Work to complete
Copy exactly the lines of the records below, and only those lines, beginning with the line that contains "[ERecord connectionDuration v" and ending with the line that contains "exists db' total".

--

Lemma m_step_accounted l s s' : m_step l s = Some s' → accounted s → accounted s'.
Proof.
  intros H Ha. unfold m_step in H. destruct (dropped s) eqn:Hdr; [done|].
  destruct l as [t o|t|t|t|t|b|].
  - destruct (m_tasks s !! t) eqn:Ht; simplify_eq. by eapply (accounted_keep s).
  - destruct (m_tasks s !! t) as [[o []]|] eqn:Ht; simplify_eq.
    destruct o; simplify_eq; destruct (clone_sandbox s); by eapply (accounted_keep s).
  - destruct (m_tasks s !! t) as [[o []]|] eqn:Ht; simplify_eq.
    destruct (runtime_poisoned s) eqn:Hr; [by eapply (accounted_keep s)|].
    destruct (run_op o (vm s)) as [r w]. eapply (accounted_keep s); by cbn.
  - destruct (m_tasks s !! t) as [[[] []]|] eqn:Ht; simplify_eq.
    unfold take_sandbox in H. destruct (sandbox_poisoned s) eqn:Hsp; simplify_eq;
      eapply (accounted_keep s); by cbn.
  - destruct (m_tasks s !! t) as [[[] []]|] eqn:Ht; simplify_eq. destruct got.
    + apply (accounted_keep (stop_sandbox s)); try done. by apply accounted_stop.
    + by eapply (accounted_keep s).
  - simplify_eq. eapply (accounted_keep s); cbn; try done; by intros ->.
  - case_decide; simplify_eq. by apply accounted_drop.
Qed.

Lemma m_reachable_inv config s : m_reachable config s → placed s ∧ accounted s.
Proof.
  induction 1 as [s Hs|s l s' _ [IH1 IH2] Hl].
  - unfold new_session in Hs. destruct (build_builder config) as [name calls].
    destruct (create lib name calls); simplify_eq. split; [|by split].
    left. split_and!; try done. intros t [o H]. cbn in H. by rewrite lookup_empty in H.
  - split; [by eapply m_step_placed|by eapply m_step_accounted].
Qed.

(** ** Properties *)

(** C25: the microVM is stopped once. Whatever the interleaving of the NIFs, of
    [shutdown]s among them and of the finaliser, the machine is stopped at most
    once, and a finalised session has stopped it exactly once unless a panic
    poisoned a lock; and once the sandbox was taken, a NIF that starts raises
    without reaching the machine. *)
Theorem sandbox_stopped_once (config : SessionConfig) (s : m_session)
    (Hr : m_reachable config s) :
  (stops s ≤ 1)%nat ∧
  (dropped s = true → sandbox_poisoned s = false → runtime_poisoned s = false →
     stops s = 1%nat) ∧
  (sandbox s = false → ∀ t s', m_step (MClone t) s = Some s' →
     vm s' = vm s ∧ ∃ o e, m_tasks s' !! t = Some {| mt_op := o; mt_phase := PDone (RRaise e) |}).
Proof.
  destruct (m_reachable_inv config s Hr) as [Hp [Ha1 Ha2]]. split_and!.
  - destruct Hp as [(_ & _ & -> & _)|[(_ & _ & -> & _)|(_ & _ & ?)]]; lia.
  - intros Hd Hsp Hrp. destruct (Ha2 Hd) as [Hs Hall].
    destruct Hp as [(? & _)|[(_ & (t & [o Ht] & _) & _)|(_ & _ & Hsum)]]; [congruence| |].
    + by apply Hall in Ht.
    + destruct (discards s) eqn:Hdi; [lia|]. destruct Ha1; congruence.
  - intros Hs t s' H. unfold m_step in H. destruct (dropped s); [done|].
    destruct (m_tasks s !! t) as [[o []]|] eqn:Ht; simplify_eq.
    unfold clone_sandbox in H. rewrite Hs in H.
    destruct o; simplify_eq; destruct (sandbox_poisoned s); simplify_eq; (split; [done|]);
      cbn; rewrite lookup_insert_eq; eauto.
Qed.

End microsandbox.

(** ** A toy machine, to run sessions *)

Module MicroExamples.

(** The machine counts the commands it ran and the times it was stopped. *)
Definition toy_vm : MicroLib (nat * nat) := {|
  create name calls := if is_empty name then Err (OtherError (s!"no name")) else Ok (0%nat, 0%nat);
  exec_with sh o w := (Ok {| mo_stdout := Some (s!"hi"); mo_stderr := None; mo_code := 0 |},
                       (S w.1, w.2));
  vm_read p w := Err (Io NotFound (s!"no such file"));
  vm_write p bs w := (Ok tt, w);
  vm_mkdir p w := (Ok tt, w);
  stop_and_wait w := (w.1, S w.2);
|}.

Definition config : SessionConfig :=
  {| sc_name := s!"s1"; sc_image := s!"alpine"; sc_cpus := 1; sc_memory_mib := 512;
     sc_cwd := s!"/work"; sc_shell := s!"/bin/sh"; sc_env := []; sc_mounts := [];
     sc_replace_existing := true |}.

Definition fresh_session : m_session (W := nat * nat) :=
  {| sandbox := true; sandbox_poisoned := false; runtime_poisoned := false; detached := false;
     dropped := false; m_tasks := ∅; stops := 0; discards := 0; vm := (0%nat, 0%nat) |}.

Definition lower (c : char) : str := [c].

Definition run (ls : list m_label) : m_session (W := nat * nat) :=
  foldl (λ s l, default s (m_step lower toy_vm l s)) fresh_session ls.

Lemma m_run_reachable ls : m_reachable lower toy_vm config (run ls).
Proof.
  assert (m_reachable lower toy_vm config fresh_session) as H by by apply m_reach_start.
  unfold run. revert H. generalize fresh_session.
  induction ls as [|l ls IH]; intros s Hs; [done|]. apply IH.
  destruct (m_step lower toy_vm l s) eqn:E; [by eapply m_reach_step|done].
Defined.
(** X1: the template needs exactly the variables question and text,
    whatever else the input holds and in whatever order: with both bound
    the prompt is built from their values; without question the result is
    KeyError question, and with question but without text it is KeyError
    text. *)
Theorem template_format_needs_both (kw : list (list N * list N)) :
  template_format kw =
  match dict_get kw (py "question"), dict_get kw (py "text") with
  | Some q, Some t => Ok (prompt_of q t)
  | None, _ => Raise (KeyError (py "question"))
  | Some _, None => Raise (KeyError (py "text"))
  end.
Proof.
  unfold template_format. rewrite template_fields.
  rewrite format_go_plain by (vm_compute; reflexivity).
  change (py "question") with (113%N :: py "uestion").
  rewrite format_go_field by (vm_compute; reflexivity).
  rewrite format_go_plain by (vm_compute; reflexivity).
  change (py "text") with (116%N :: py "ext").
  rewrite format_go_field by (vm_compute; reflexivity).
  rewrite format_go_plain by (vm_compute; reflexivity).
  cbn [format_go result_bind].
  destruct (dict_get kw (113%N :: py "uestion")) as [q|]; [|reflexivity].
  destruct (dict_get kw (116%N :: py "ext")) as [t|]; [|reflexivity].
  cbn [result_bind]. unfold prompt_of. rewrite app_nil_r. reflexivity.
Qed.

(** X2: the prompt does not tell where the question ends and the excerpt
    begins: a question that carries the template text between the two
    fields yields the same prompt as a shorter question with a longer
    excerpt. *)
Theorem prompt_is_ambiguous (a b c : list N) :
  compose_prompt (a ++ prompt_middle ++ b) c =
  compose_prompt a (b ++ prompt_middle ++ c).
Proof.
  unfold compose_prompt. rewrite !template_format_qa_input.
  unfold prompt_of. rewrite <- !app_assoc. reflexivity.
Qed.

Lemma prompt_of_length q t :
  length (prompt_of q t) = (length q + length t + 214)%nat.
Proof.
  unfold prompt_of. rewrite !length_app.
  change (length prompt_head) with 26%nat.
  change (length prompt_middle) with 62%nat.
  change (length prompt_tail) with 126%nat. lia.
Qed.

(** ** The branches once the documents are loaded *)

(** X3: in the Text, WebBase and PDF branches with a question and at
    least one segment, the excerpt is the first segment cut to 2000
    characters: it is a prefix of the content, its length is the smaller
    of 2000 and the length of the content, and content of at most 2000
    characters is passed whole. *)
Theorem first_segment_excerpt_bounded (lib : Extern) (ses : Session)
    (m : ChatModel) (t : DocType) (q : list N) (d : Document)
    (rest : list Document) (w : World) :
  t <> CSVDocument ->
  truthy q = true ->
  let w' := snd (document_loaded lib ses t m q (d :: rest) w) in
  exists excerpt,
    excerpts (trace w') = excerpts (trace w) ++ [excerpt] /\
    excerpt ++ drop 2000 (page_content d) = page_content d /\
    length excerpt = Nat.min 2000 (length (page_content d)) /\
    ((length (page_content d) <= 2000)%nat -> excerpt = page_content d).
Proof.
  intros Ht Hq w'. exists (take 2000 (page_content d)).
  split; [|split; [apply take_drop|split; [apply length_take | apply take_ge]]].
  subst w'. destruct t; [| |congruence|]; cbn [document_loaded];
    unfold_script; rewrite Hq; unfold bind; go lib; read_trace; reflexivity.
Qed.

--

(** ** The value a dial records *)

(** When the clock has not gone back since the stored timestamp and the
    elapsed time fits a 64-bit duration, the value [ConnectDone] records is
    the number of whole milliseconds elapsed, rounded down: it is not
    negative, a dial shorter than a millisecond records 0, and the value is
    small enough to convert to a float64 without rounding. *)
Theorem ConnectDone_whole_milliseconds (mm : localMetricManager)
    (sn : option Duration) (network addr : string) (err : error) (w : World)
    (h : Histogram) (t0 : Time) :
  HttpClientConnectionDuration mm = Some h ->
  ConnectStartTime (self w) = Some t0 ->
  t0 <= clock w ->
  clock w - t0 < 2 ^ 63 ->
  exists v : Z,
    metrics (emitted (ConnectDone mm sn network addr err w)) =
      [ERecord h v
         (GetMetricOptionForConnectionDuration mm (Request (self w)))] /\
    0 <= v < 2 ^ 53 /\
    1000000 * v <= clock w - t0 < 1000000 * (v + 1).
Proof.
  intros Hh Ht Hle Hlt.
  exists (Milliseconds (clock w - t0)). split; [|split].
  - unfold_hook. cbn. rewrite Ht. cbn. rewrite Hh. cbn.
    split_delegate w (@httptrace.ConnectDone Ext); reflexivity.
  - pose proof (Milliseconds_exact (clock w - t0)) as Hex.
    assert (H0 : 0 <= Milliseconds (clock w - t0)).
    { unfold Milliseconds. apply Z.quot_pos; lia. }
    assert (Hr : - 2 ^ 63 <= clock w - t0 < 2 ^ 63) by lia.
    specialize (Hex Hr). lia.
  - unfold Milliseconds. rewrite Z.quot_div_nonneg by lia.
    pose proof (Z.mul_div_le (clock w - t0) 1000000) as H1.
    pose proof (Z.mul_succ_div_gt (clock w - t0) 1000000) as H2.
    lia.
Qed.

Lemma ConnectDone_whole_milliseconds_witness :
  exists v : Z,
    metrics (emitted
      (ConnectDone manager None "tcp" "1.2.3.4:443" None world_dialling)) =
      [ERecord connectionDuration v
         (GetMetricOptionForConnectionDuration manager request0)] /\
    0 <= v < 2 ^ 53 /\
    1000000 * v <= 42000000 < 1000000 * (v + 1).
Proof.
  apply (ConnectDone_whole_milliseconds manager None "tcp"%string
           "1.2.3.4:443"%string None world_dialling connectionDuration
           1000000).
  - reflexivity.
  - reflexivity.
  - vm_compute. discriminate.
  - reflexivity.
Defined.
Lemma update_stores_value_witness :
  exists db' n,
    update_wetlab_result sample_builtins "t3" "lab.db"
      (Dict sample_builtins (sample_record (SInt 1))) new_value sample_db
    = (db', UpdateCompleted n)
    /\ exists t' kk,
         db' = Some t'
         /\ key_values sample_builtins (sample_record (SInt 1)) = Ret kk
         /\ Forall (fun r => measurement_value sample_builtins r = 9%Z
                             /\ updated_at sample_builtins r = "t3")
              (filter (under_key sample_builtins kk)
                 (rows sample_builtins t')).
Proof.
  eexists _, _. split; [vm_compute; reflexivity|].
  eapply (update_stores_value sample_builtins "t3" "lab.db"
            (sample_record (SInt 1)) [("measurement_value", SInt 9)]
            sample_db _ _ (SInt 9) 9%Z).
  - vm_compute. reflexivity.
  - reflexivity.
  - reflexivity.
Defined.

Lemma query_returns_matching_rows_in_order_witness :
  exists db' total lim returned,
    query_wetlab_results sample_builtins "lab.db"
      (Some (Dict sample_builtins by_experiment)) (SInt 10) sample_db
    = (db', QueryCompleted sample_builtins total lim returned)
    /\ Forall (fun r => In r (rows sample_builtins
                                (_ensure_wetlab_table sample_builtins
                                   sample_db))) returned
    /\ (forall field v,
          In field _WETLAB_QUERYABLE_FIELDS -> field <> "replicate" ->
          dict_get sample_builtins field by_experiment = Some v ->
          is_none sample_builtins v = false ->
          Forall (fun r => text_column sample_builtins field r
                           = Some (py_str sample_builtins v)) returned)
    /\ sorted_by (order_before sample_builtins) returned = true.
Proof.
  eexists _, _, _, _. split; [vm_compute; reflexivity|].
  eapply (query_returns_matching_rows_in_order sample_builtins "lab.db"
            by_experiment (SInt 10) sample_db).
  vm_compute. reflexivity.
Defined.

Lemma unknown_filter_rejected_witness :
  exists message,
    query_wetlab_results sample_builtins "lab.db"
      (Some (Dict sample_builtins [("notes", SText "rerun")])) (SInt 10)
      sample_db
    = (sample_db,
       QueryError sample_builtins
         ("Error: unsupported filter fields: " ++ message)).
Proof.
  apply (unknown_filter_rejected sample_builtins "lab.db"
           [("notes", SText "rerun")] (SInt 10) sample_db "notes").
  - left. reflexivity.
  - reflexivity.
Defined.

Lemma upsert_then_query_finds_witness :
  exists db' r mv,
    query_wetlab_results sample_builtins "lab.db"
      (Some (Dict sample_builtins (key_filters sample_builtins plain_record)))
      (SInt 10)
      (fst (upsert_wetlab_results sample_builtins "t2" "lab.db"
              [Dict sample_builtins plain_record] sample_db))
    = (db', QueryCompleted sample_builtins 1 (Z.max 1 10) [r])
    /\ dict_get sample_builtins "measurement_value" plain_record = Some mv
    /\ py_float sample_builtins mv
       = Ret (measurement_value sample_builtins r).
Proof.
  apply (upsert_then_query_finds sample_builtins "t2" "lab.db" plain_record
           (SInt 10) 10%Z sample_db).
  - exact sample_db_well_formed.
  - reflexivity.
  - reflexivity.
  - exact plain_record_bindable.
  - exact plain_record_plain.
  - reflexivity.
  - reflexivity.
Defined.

--

Exercise answer
      [ERecord connectionDuration v
         (GetMetricOptionForConnectionDuration manager request0)] /\
    0 <= v < 2 ^ 53 /\
    1000000 * v <= 42000000 < 1000000 * (v + 1).
Proof.
  apply (ConnectDone_whole_milliseconds manager None "tcp"%string
           "1.2.3.4:443"%string None world_dialling connectionDuration
           1000000).
  - reflexivity.
  - reflexivity.
  - vm_compute. discriminate.
  - reflexivity.
Defined.
Lemma update_stores_value_witness :
  exists db' n,
    update_wetlab_result sample_builtins "t3" "lab.db"
      (Dict sample_builtins (sample_record (SInt 1))) new_value sample_db
    = (db', UpdateCompleted n)
    /\ exists t' kk,
         db' = Some t'
         /\ key_values sample_builtins (sample_record (SInt 1)) = Ret kk
         /\ Forall (fun r => measurement_value sample_builtins r = 9%Z
                             /\ updated_at sample_builtins r = "t3")
              (filter (under_key sample_builtins kk)
                 (rows sample_builtins t')).
Proof.
  eexists _, _. split; [vm_compute; reflexivity|].
  eapply (update_stores_value sample_builtins "t3" "lab.db"
            (sample_record (SInt 1)) [("measurement_value", SInt 9)]
            sample_db _ _ (SInt 9) 9%Z).
  - vm_compute. reflexivity.
  - reflexivity.
  - reflexivity.
Defined.

Lemma query_returns_matching_rows_in_order_witness :
  exists db' total lim returned,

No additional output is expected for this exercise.